Tourists prefer to walk for hours along shady paths among tropical thickets, imagining themselves traveling in exotic Africa or distant Australia.
A bit of history
In 1991, an unflattering spectacle, the urban dump that spoiled the tourist image of Barcelona, was decided to end.
Two architects, Charles Ferater and José Canossa, volunteered to bring the idea to life. They were assisted by landscape designer Beth Figueras, as well as biologists, gardeners, dozens of talented workers.
The main task was not to remake the natural hill, but to use its advantageous aspects.
The successful decision did not come to the construction team immediately. But in the end, the slopes of the hill became an amazing projection of the amphitheater, the basis of which was the botanical garden.
And if the design took several months, the progress of the work dragged on for several years.

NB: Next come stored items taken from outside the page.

Lemma strcmp_spec s1 s2 x1 x2 :
  cstr s1 = Some x1 → cstr s2 = Some x2 →
  ∃ r, strcmp s1 s2 = Ok r ∧ (r = 0 ↔ x1 = x2).
Proof.
  revert s2 x1 x2. induction s1 as [|c1 s1 IH]; intros s2 x1 x2 H1 H2; [done|].
  destruct s2 as [|c2 s2]; [done|]. simpl in *.
  destruct (Z.eqb_spec c1 0) as [->|N1], (Z.eqb_spec c2 0) as [->|N2]; simplify_eq.
  - by exists 0.
  - destruct (cstr s2); simplify_eq/=. exists (0 - c2). split; [done|].
    split; [lia|done].
  - destruct (cstr s1); simplify_eq/=. destruct (Z.eqb_spec c1 0); [done|].
    exists (c1 - 0). split; [done|]. split; [lia|done].
  - destruct (cstr s1) as [y1|] eqn:E1; simplify_eq/=.
    destruct (cstr s2) as [y2|] eqn:E2; simplify_eq/=.
    destruct (Z.eqb_spec c1 c2) as [->|N].
    + destruct (IH s2 y1 y2) as (r & -> & Hr); [done..|]. exists r.
      split; [done|]. rewrite Hr. split; congruence.
    + exists (c1 - c2). split; [done|]. split; [lia|congruence].
Qed.

(** On terminated strings [strncmp] compares the first [n] characters. *)
Lemma strncmp_spec s1 s2 x1 x2 n :
  cstr s1 = Some x1 → cstr s2 = Some x2 → 0 ≤ n < 2 ^ 32 →
  ∃ r, strncmp s1 s2 n = Ok r ∧
       (r = 0 ↔ take (Z.to_nat n) x1 = take (Z.to_nat n) x2).
Proof.
  revert s2 x1 x2 n. induction s1 as [|c1 s1 IH]; intros s2 x1 x2 n H1 H2 Hn; [done|].
  destruct s2 as [|c2 s2]; [done|]. simpl in *.
  destruct (Z.eqb_spec n 0) as [->|Hn0]; [by exists 0|].
  rewrite u32_dec by lia.
  destruct (Z.eqb_spec (n - 1) U32_MAX) as [HU|_]; [unfold U32_MAX in HU; lia|].
  replace (Z.to_nat n) with (S (Z.to_nat (n - 1))) by lia.
  destruct (Z.eqb_spec c1 0) as [->|N1], (Z.eqb_spec c2 0) as [->|N2]; simplify_eq.
  - by exists 0.
  - destruct (cstr s2); simplify_eq/=. exists (0 - c2). split; [done|].
    split; [lia|done].
  - destruct (cstr s1); simplify_eq/=. exists (c1 - 0). split; [done|].
    split; [lia|done].
  - destruct (cstr s1) as [y1|] eqn:E1; simplify_eq/=.
    destruct (cstr s2) as [y2|] eqn:E2; simplify_eq/=.
    destruct (Z.eqb_spec c1 c2) as [->|N]; simpl.
    + destruct (IH s2 y1 y2 (n - 1)) as (r & -> & Hr); [done..|lia|]. exists r.
      split; [done|]. rewrite Hr. split; congruence.
    + exists (c1 - c2). split; [done|]. split; [lia|congruence].
Qed.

The unique building was opened to visitors only in 1999.
Collection of miniature trees.
The whole world is on the steps of the hill
The Barcelona Botanical Garden is a stepped amphitheater on the slopes of Montjuic, covering an area of 14 hectares.
Even initially, the park was zoned into 87 territorial areas of eight landscape complexes of the world. Each one is a mini-topographical version of the authentic flora of Australia, Africa, the Mediterranean, the Canary Islands and other unique places.
Closer to the foot of Montjuic, in the lower part of the garden, there is a picturesque, artificially created lake.
Further, a little higher, several streams have overflowed and waterfalls are falling from a height.
(Source – Larisa Nikitina).
The whole garden is a continuous tropical forest. Here you can see:
- age-old Australian cypresses;
- California strawberry tree;
- South African succulents;
- impressive Chilean cacti.
Bonsai lovers come here. After all, there is a unique collection of miniature trees, numbering 210 copies.
And from the highest point of the garden, there is a breathtaking view of Barcelona!
The Botanical Garden is considered not just a beautiful tourist attraction:
- extensive research activities are carried out here;
- endangered species of plants are grown, selection and breeding of rare representatives of the flora of different regions of the world is carried out;
- the employees of the garden devote a lot of time to educational work with youth and students.
Note to tourists
The park lies between the Olympic Stadium (which is located at the foot of the mountain) and the fortress of Montjuic (at the top of the hill), starting at the yacht pier.